Wednesday, April 21, 2010

Tea Parties--The Ultimate American Party

Americans have always loathed being asked to pay their fair share of anything. This is, after all, the “land of the free—lunch”. If they can’t get it free, they want it cheap—quality be hanged.
I’ve talked about how an American secretary will go to a discount store and buy a dozen cheap outfits that last only months—whereas a European secretary, specifically the French, may buy only three or four outfits—but they will last (and look good) for years.
American car manufacturers understood their market for years—making cars designed to go only about three or four years and then be replaced. Only when cars started to cost as much as small houses did Japanese and European cars that run longer appeal to the American buyer.
GM and Chrysler’s troubles aren’t all of their own making. They have for decades given the American consumer exactly what he wanted (as K-Mart and Walmart did with clothes); they were blindsided by the change in consumer sentiment brought on by high prices.
And—have you noticed?—American voters have made an art of keeping both parties in enough power to ensure that no one will take their government freebies (Social Security, Pell grants, etc.) away and no one will make them pay the full cost for them.
That has gone on for so long that both voter and government seem to assume that it can go on forever—after all, who says that what goes up must absolutely come down? It hasn’t happened in American politics; why should it start now?
Now the people who object to making health care available for all Americans are rallying their troops with “tea parties”. If you don’t have health insurance, the attitude seems to be, “Go out and get a job”--ignoring the fact that fewer and fewer jobs come with benefits.
The hostile attitude toward government comes with a horrific fear of government. The government that we trust to build roads, highways, airports, water mains, sewers—to protect us from the outbreak of strange new diseases, to fund medical research, to fight to keep our oil supplies coming—that government would suddenly be a monster if it took over health care.
By building roads and highways, government has made the auto industry the most heavily subsidized industry in human history. And where would Boeing be if government didn’t build airports and maintain safe air routes? But subsidize health care for the poor and sickly, the under-insured, those in jobs without benefits? God forbid!

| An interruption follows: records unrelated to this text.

Lemma bpow_le (a b : Z) : a <= b -> (bpow a <= bpow b)%R.
Proof.
  intros H. replace b with (a + (b - a)) by lia. rewrite bpow_add.
  rewrite (bpow_IZR (b - a)) by lia.
  assert (1 <= IZR (2 ^ (b - a)))%R.
  { apply IZR_le. assert (0 < 2 ^ (b - a)) by (apply Z.pow_pos_nonneg; lia). lia. }
  pose proof (bpow_pos a). nra.
Qed.

Lemma digits2_pos_spec (p : positive) :
  2 ^ (Zpos (digits2_pos p) - 1) <= Zpos p < 2 ^ Zpos (digits2_pos p).
Proof.
  induction p as [p IH|p IH|]; simpl digits2_pos.
  - rewrite Pos2Z.inj_succ.
    replace (Z.succ (Z.pos (digits2_pos p)) - 1) with (Z.pos (digits2_pos p) - 1 + 1) by lia.
    rewrite Z.pow_succ_r, Z.pow_add_r by lia. lia.
  - rewrite Pos2Z.inj_succ.
    replace (Z.succ (Z.pos (digits2_pos p)) - 1) with (Z.pos (digits2_pos p) - 1 + 1) by lia.
    rewrite Z.pow_succ_r, Z.pow_add_r by lia. lia.
  - simpl. lia.
Qed.

Lemma digits2_pos_unique (p : positive) (d : Z) :
  2 ^ (d - 1) <= Zpos p < 2 ^ d -> Zpos (digits2_pos p) = d.
Proof.
  intros [Hlo Hhi]. pose proof (digits2_pos_spec p) as [Hlo' Hhi'].
  set (d' := Zpos (digits2_pos p)) in *.
  assert (Hd : 0 < d).
  { destruct (Z.lt_trichotomy d 0) as [H|[H|H]]; [|subst d; simpl in Hhi; lia|exact H].
    rewrite Z.pow_neg_r in Hhi by lia. lia. }
  destruct (Z.lt_trichotomy d' d) as [H|[H|H]]; [|exact H|].
  - assert (2 ^ d' <= 2 ^ (d - 1)) by (apply Z.pow_le_mono_r; lia). lia.
  - assert (2 ^ d <= 2 ^ (d' - 1)) by (apply Z.pow_le_mono_r; lia). lia.
Qed.

Lemma shr_1_m (mrs : shr_record) :
  0 <= shr_m mrs -> shr_m (shr_1 mrs) = shr_m mrs / 2.
Proof.
  destruct mrs as [m r s]. simpl. intros Hm.
  destruct m as [|[p|p|]|p]; cbn [shr_m]; try lia; try reflexivity.
  - apply Z.div_unique with (r := 1); lia.
  - apply Z.div_unique with (r := 0); lia.
Qed.

Lemma iter_pos_shr_m (n : positive) (mrs : shr_record) :
  0 <= shr_m mrs ->
  shr_m (SpecFloat.iter_pos shr_1 n mrs) = shr_m mrs / 2 ^ Zpos n.
Proof.
  revert mrs. induction n as [n IH|n IH|]; intros mrs Hm; simpl SpecFloat.iter_pos.
  - assert (H1 : 0 <= shr_m (shr_1 mrs)).
    { rewrite shr_1_m by exact Hm. apply Z.div_pos; lia. }
    assert (H2 : 0 <= shr_m (SpecFloat.iter_pos shr_1 n (shr_1 mrs))).
    { rewrite IH by exact H1. apply Z.div_pos; [exact H1|]. apply Z.pow_pos_nonneg; lia. }
    rewrite IH, IH, shr_1_m by assumption.
    assert (Hp : 0 < 2 ^ Zpos n) by (apply Z.pow_pos_nonneg; lia).
    rewrite !Z.div_div by lia. f_equal.
    rewrite Pos2Z.inj_xI, Z.pow_add_r, Z.pow_mul_r by lia.
    change (2 ^ 2) with 4. change (2 ^ 1) with 2.
    replace (4 ^ Z.pos n) with (2 ^ Z.pos n * 2 ^ Z.pos n).
    + ring.
    + rewrite <- Z.pow_mul_l. reflexivity.
  - assert (H2 : 0 <= shr_m (SpecFloat.iter_pos shr_1 n mrs)).
    { rewrite IH by exact Hm. apply Z.div_pos; [exact Hm|]. apply Z.pow_pos_nonneg; lia. }
    rewrite IH, IH by assumption.
    assert (Hp : 0 < 2 ^ Zpos n) by (apply Z.pow_pos_nonneg; lia).
    rewrite !Z.div_div by lia. f_equal.
    rewrite (Pos2Z.inj_xO n), Z.pow_mul_r by lia. change (2 ^ 2) with 4.
    rewrite <- Z.pow_mul_l. reflexivity.
  - rewrite shr_1_m by exact Hm. reflexivity.
Qed.

Lemma shr_record_of_loc_m (m : Z) (l : location) :
  shr_m (shr_record_of_loc m l) = m.
Proof. destruct l as [|[ | | ]]; reflexivity. Qed.
Lemma extends_get_ctx : extends_log (@a_get_ctx W).
Proof. intros a. exists []. rewrite app_nil_r. reflexivity. Qed.

Lemma extends_modify_state (f : ExecutionState -> ExecutionState) :
  extends_log (@a_modify_state W f).
Proof. intros a. exists []. rewrite app_nil_r. reflexivity. Qed.

Lemma extends_on_world {A} (f : W -> Result A * W) : extends_log (a_on_world f).
Proof.
  intros a. exists []. unfold a_on_world. destruct (f (am_world a)).
  rewrite app_nil_r. reflexivity.
Qed.

Lemma extends_emit (ev : AgentEvent) : extends_log (@a_emit W ev).
Proof. intros a. exists [Emitted ev]. reflexivity. Qed.

Lemma extends_lift {A} (m : M W A) : extends_log (lift m).
Proof.
  intros a. unfold lift. destruct (m _) as [r s']. eexists. reflexivity.
Qed.

Lemma extends_result {A} (r : Result A) : extends_log (@a_result W A r).
Proof. destruct r; [apply extends_ret|apply extends_throw]. Qed.

Lemma extends_bind {A B} (m : AM W A) (k : A -> AM W B) :
  extends_log m -> (forall x, extends_log (k x)) -> extends_log (a_bind m k).
Proof.
  intros Hm Hk a. unfold a_bind. destruct (Hm a) as (l1 & H1).
  destruct (m a) as [[x|e] a1]; simpl in *.
  - destruct (Hk x a1) as (l2 & H2). exists (l1 ++ l2). rewrite H2, H1, app_assoc. reflexivity.
  - exists l1. exact H1.
Qed.

Ltac extends_tac :=
  repeat first
    [ apply extends_ret | apply extends_throw | apply extends_get_ctx
    | apply extends_modify_state | apply extends_on_world | apply extends_emit
    | apply extends_lift | apply extends_result
    | (apply extends_bind; [|intros ?])
    | match goal with |- extends_log (match ?x with _ => _ end) => destruct x end ].

Variable agent : AgentInstance W.
Variable engineRegistry : gmap string (ReasoningEngine W).
Lemma getattr_func_Ok (lib : CDLL) (sym : string) (w : W) (m : Module nstate)
    (code : nstate → list cval → nstate * nresult) :
  w_modules w !! _handle lib = Some m →
  nl_sym (m_lib m) sym = Some code →
  getattr_func (Some lib) sym w = (w, Ok (mkFuncPtr (_handle lib) sym)).
Proof. intros Hm Hs. unfold getattr_func. by rewrite Hm, Hs. Qed.

Lemma call_noargs_c_int (h : nat) (sym : string) (w : W) (m : Module nstate)
    (code : nstate → list cval → nstate * nresult) :
  w_modules w !! h = Some m →
  nl_sym (m_lib m) sym = Some code →
  call (mkFuncPtr h sym) [] c_int [] w =
  match (code (m_state m) []).2 with
  | NRaise e => (after_call h sym [] m (code (m_state m) []) w, Raise e)
  | NRet raw stores =>
      (set_cmem (apply_stores stores) (w_brk w)
         (after_call h sym [] m (code (m_state m) []) w),
       Ok (PyInt (wrap_int32 raw)))
  end.
Proof.
  intros Hm Hs. unfold call, after_call. wsimpl.
  cbn [length Nat.ltb Nat.leb convert_args]. rewrite Hm, Hs.
  by destruct (code (m_state m) []) as [st [raw stores|e]].
Qed.
(** * docker-worlds: the world lifecycle scripts, embedded and verified

    The repository is a set of Node.js scripts that drive the [docker]
    command line: [world-launch.js], a second launcher kept beside it,
    [world-stop.js], [generate-catalog.js] and the interactive
    [world-portal] class.  Each script is embedded below as a function in
    a small process monad: the file system is a read-only record, the
    [child_process] module is an interface whose state is threaded
    through, [console] output and started commands are recorded in a
    trace, and [process.exit] and uncaught exceptions end the run. *)

From Stdlib Require Import String Ascii List ZArith Bool Lia.
From Stdlib Require Import Numbers.DecimalString Numbers.DecimalPos.
Import ListNotations.
Open Scope string_scope.
Open Scope list_scope.

Set Implicit Arguments.
Set Warnings "-register-all".

(* ================================================================== *)
(** * JavaScript text primitives *)
(* ================================================================== *)

Module Text.

(** The double quote, which the command lines of the scripts contain. *)
Definition dq : string := String "034"%char EmptyString.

It’s a bit like the situation back in the 1760s when the British government asked Americans to pay their fair share of the costs of a war that protected them from the French and Indians. We rioted, we burned houses, we boycotted—until London gave up.
Or in the 1770s when London—admittedly to save some British investors—subsidized a tea company (no American government would EVER subsidize a company, right?) and allowed tea prices to fall far enough that it became cheaper to buy legal tea than the stuff brought in by American smugglers like John Hancock, we held the “Tea Party” to end all tea parties right there in Boston harbor. A huge amount of money was lost.
The British government reacted by defending the investors (again, no American government would act to defend investors over the desires of price-driven consumers, right?)—and we had a shooting war on our hands.
We would have been in serious trouble if the French, our old enemy, hadn’t taken the opportunity to get revenge on Britain by supplying us with 90% of our munitions, cannon, warships and troops. We repaid them by signing a separate treaty with England that left France in the lurch. She went broke, her government collapsed—and we didn’t have to pay.
Yes, indeedy, tea party time is definitely American. Especially when someone has the nerve to ask us to pay for something. We’ll take it free when we can, cheap from the lowest bidder when we absolutely can’t get it for nothing. Ah, piffle.